[TASK TO CARRY OUT] What lines below include the string "constructor"? Pick them out and copy them.

[RECORDS FOR THE TASK]
---+---
Lemma ip_range_for vec (fuel : nat) :
  2 <= vec_size vec ->
  (length (triangular (vec_size vec)) < fuel)%nat ->
  range_for fuel (internal_pairs.begin vec) (internal_pairs.end_ vec)
  = Some (triangular (vec_size vec)).
Proof.
  intros Hn Hfuel. unfold internal_pairs.begin, internal_pairs.end_.
  unfold vec_end, vec_begin, std_next, std_prev.
  apply ip_range_for_from; [lia|unfold vec_size in Hn; lia| |done].
  by rewrite triangular_from_begin.
Qed.

(** A container of one element: [begin()] and [end()] are one position. *)
Lemma ip_begin_end_one vec :
  vec_size vec = 1 -> internal_pairs.begin vec = internal_pairs.end_ vec.
Proof.
  unfold internal_pairs.begin, internal_pairs.end_.
  unfold vec_size, vec_end, vec_begin, std_next, std_prev.
  intros ->. done.
Qed.

Lemma ip_range_for_one vec (fuel : nat) :
  vec_size vec = 1 -> (0 < fuel)%nat ->
  range_for fuel (internal_pairs.begin vec) (internal_pairs.end_ vec) = Some [].
Proof.
  intros Hn Hfuel. destruct fuel as [|fuel]; [lia|].
  apply range_for_stop. rewrite ip_begin_end_one by done.
  by apply ip_op_ne.
Qed.

End internal_pairs_facts.

(** ** Reading and writing through references *)

Section storage_facts.
Context {A : Type}.
Implicit Types vec pre xs : list A.

Lemma load_nat vec (k : nat) : load vec (Z.of_nat k) = vec !! k.
Proof.
  unfold load. rewrite bool_decide_eq_true_2 by lia. by rewrite Nat2Z.id.
Qed.

Lemma load_app_r pre xs (k : nat) :
  load (pre ++ xs) (Z.of_nat (length pre) + Z.of_nat k) = xs !! k.
Proof.
  rewrite <- Nat2Z.inj_add, load_nat.
  rewrite lookup_app_r by lia. f_equal. lia.
Qed.

Lemma load_Some vec (r : reference) (x : A) :
  load vec r = Some x -> 0 <= r < vec_size vec.
Proof.
  unfold load, vec_size. case_bool_decide; [|done].
  intros Hx%lookup_lt_Some. lia.
Qed.

Lemma load_is_Some vec (r : reference) :
  0 <= r < vec_size vec -> is_Some (load vec r).
Proof.
  unfold load, vec_size. intros Hr.
  rewrite bool_decide_eq_true_2 by lia. apply lookup_lt_is_Some. lia.
Qed.

(** The views of the triangle that starts at row [length pre], read in a
    container [pre ++ xs], are the combinations of [xs]. *)
Lemma view_rows pre xs :
  Forall2 (fun p y => internal_pairs.view (pre ++ xs) p = Some y)
    (rows (vec_size (pre ++ xs)) (vec_size pre) (vec_size xs - 1))
    (combinations xs).
Proof.
  revert pre. induction xs as [|x xs IH]; intros pre.
  - rewrite rows_nil by (unfold vec_size; simpl; lia). constructor.
  - destruct (decide (xs = [])) as [->|Hxs].
    { rewrite rows_nil by (unfold vec_size; simpl; lia). constructor. }
    assert (0 < vec_size xs) as Hlen.
    { unfold vec_size. destruct xs; [done|]. simpl. lia. }
    rewrite rows_step by (unfold vec_size in *; simpl; lia).
    simpl. apply Forall2_app.
    + unfold row. apply Forall2_fmap.
      apply Forall2_same_length_lookup. split.
      { rewrite length_seqZ. unfold vec_size. rewrite length_app. simpl. lia. }
      intros k b y [-> Hk]%lookup_seqZ Hy.
      unfold internal_pairs.view. simpl.
      replace (vec_size pre) with (Z.of_nat (length pre) + Z.of_nat 0)
        at 1 by (unfold vec_size; lia).
      rewrite load_app_r. simpl.
      replace (vec_size pre + 1 + Z.of_nat k)
        with (Z.of_nat (length pre) + Z.of_nat (S k)) by (unfold vec_size; lia).
      rewrite load_app_r. simpl. by rewrite Hy.
    + specialize (IH (pre ++ [x])).
      rewrite <- app_assoc in IH. simpl in IH.
      replace (vec_size (pre ++ [x])) with (vec_size pre + 1) in IH
        by (unfold vec_size; rewrite length_app; simpl; lia).
      by replace (vec_size (x :: xs) - 1 - 1) with (vec_size xs - 1)
        by (unfold vec_size; simpl; lia).
Qed.

Lemma view_triangular vec :
  mapM (internal_pairs.view vec) (triangular (vec_size vec))
  = Some (combinations vec).
Proof.
  apply mapM_Some_2. rewrite triangular_rows. apply (view_rows [] vec).
Qed.

End storage_facts.

(** ** [cartesian_product]: enumeration *)

Lemma cp_op_ne (p q : cartesian_product.iterator) :
  op_ne p q = false
  <-> cartesian_product.pos1 p = cartesian_product.pos1 q /\
      cartesian_product.pos2 p = cartesian_product.pos2 q.
Proof.
  simpl. unfold cartesian_product.operator_ne.
  destruct (Z.eqb_spec (cartesian_product.pos1 p) (cartesian_product.pos1 q));
    destruct (Z.eqb_spec (cartesian_product.pos2 p) (cartesian_product.pos2 q));
    simpl; intuition congruence.
Qed.

Lemma product_from_first (l1 f2 l2 a : Z) :
  a < l1 ->
  product_from l1 f2 l2 a f2 = cprod (seqZ a (l1 - a)) (seqZ f2 (l2 - f2)).
Proof.
  intros Ha. unfold product_from.
  rewrite (seqZ_step a) by lia. rewrite cprod_cons.
  by replace (l1 - a - 1) with (l1 - (a + 1)) by lia.
Qed.

Lemma product_from_step (l1 f2 l2 a b : Z) :
  a < l1 -> f2 <= b < l2 ->
  product_from l1 f2 l2 a b
  = (a, b) :: (if b + 1 =? l2
               then if a + 1 =? l1 then []
                    else product_from l1 f2 l2 (a + 1) f2
               else product_from l1 f2 l2 a (b + 1)).
Proof.
  intros Ha Hb. unfold product_from at 1.
  rewrite (seqZ_step b) by lia. simpl. f_equal.
  destruct (Z.eqb_spec (b + 1) l2) as [Hlast|Hmore].
  - rewrite (seqZ_nil (b + 1)) by lia. simpl.
    destruct (Z.eqb_spec (a + 1) l1) as [Hend|Hrows].
    + by rewrite (seqZ_nil (a + 1)) by lia.
    + rewrite (seqZ_step (a + 1)) by lia. rewrite cprod_cons.
      unfold product_from.
      by replace (l1 - (a + 1) - 1) with (l1 - (a + 1 + 1)) by lia.
  - unfold product_from.
    by replace (l2 - b - 1) with (l2 - (b + 1)) by lia.
Qed.

(** A loop started at the pair (a,b) hands out the rest of the product and
    stops at any position that has both cursors at the ends. *)
Lemma cp_range_for_from (l : list (Z * Z)) :
  forall (l1 f2 l2 a b : Z) (e : cartesian_product.iterator) (fuel : nat),
    a < l1 -> f2 <= b < l2 ->
    cartesian_product.pos1 e = l1 -> cartesian_product.pos2 e = l2 ->
    product_from l1 f2 l2 a b = l -> (length l < fuel)%nat ->
    range_for fuel (cartesian_product.Iterator_ a l1 b f2 l2) e = Some l.
Proof.
  induction l as [|p l IH]; intros l1 f2 l2 a b e fuel Ha Hb He1 He2 Hl Hfuel;
    rewrite product_from_step in Hl by done; [done|].
  injection Hl as <- Hl.
  destruct fuel as [|fuel]; [lia|]. simpl in Hfuel.
  rewrite range_for_step; last first.
  { apply not_false_iff_true. rewrite cp_op_ne. simpl. lia. }
  change (op_inc (cartesian_product.Iterator_ a l1 b f2 l2))
    with (cartesian_product.operator_inc (cartesian_product.Iterator_ a l1 b f2 l2)).
  unfold cartesian_product.operator_inc, std_next. simpl.
  destruct (Z.eqb_spec (b + 1) l2) as [Hlast|Hmore].
  - destruct (Z.eqb_spec (a + 1) l1) as [Hend|Hrows].
    + subst l. destruct fuel as [|fuel]; [simpl in Hfuel; lia|].
      rewrite range_for_stop; [done|]. apply cp_op_ne. simpl. lia.
    + rewrite (IH l1 f2 l2 (a + 1) f2 e fuel); [done|lia|lia|done|done|done|lia].
  - rewrite (IH l1 f2 l2 a (b + 1) e fuel); [done|lia|lia|done|done|done|lia].
Qed.

Lemma length_cprod {A B : Type} (l : list A) (k : list B) :
  length (cprod l k) = (length l * length k)%nat.
Proof.
  induction l as [|x l IH]; [done|].
  rewrite cprod_cons, length_app, length_fmap, IH. simpl. lia.
Qed.

Lemma length_row_major (n1 n2 : Z) :
  0 <= n1 -> 0 <= n2 -> Z.of_nat (length (row_major n1 n2)) = n1 * n2.
Proof.
  intros Hn1 Hn2. unfold row_major.
  rewrite length_cprod, !length_seqZ. lia.
Qed.

(** The product of the two distances, wrapped to [ptrdiff_t] and returned
    as [size_t], is the product reduced modulo [2 ^ w]. *)
Lemma cp_size_wrap (w : nat) (c : cartesian_product.t) :
  cartesian_product.size w c
  = to_size_t w
      (iter_distance (cartesian_product.pos1 (cartesian_product._begin c))
                     (cartesian_product.last1 (cartesian_product._begin c))
       * iter_distance (cartesian_product.first2 (cartesian_product._begin c))
                       (cartesian_product.last2 (cartesian_product._begin c))).
Proof.
  unfold cartesian_product.size, ptrdiff_t_mul.
  by rewrite to_size_t_ptrdiff_t.
Qed.

Section cartesian_product_facts.
Variable w : nat.
Variables first1 last1 first2 last2 : iter.

Lemma cp_size_make :
  cartesian_product.size w (cartesian_product.make w first1 last1 first2 last2)
  = to_size_t w (iter_distance first1 last1 * iter_distance first2 last2).
Proof.
  unfold cartesian_product.make.
  rewrite (cp_size_wrap w {| cartesian_product._begin := _ |}). simpl.
  destruct (Z.eqb_spec
    (to_size_t w (iter_distance first1 last1 * iter_distance first2 last2)) 0)
    as [Hzero|Hsome].
  - rewrite cp_size_wrap. simpl. rewrite Hzero.
    unfold iter_distance, to_size_t.
    replace ((last1 - last1) * (last2 - last2)) with 0 by lia.
    apply Zmod_0_l.
  - by rewrite cp_size_wrap.
Qed.

(** The guard of the constructor: [_begin] is the first pair unless
    [size()] is zero, and then it is [_end]. *)
Lemma cp_begin_make :
  cartesian_product.begin (cartesian_product.make w first1 last1 first2 last2)
  = if to_size_t w (iter_distance first1 last1 * iter_distance first2 last2) =? 0
    then cartesian_product.Iterator last1 last1 last2 last2
    else cartesian_product.Iterator first1 last1 first2 last2.
Proof.
  unfold cartesian_product.make, cartesian_product.begin.
  rewrite cp_size_wrap. simpl.
  by destruct (_ =? 0).
Qed.

Lemma cp_end_make :
  cartesian_product.end_ (cartesian_product.make w first1 last1 first2 last2)
  = cartesian_product.Iterator last1 last1 last2 last2.
Proof.
  unfold cartesian_product.make, cartesian_product.end_.
  by destruct (_ =? 0).
Qed.

(** With a non-zero [size()] the loop hands out the whole product. *)
Lemma cp_range_for (fuel : nat) :
  first1 < last1 -> first2 < last2 ->
  to_size_t w (iter_distance first1 last1 * iter_distance first2 last2) <> 0 ->
  let c := cartesian_product.make w first1 last1 first2 last2 in
  let l : list (Z * Z) :=
    cprod (seqZ first1 (last1 - first1)) (seqZ first2 (last2 - first2)) in
  (length l < fuel)%nat ->
  range_for fuel (cartesian_product.begin c) (cartesian_product.end_ c) = Some l.
Proof.
  intros H1 H2 Hsize c l Hfuel. subst c.
  rewrite cp_begin_make, cp_end_make.
  destruct (Z.eqb_spec
    (to_size_t w (iter_distance first1 last1 * iter_distance first2 last2)) 0);
    [done|].
  apply cp_range_for_from; [lia|lia|done|done| |done].
  by rewrite product_from_first.
Qed.

(** With a zero [size()] the loop body never runs. *)
Lemma cp_range_for_empty (fuel : nat) :
  to_size_t w (iter_distance first1 last1 * iter_distance first2 last2) = 0 ->
  let c := cartesian_product.make w first1 last1 first2 last2 in
  cartesian_product.begin c = cartesian_product.end_ c /\
  ((0 < fuel)%nat ->
   range_for fuel (cartesian_product.begin c) (cartesian_product.end_ c)
   = Some []).
Proof.
  intros Hsize c. subst c. rewrite cp_begin_make, cp_end_make, Hsize.
  split; [done|]. intros Hfuel. destruct fuel as [|fuel]; [lia|].
  apply range_for_stop. by apply cp_op_ne.
Qed.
---+---
[RESPONSE]
  - rewrite rows_nil by (unfold vec_size; simpl; lia). constructor.
    { rewrite rows_nil by (unfold vec_size; simpl; lia). constructor. }
(** The guard of the constructor: [_begin] is the first pair unless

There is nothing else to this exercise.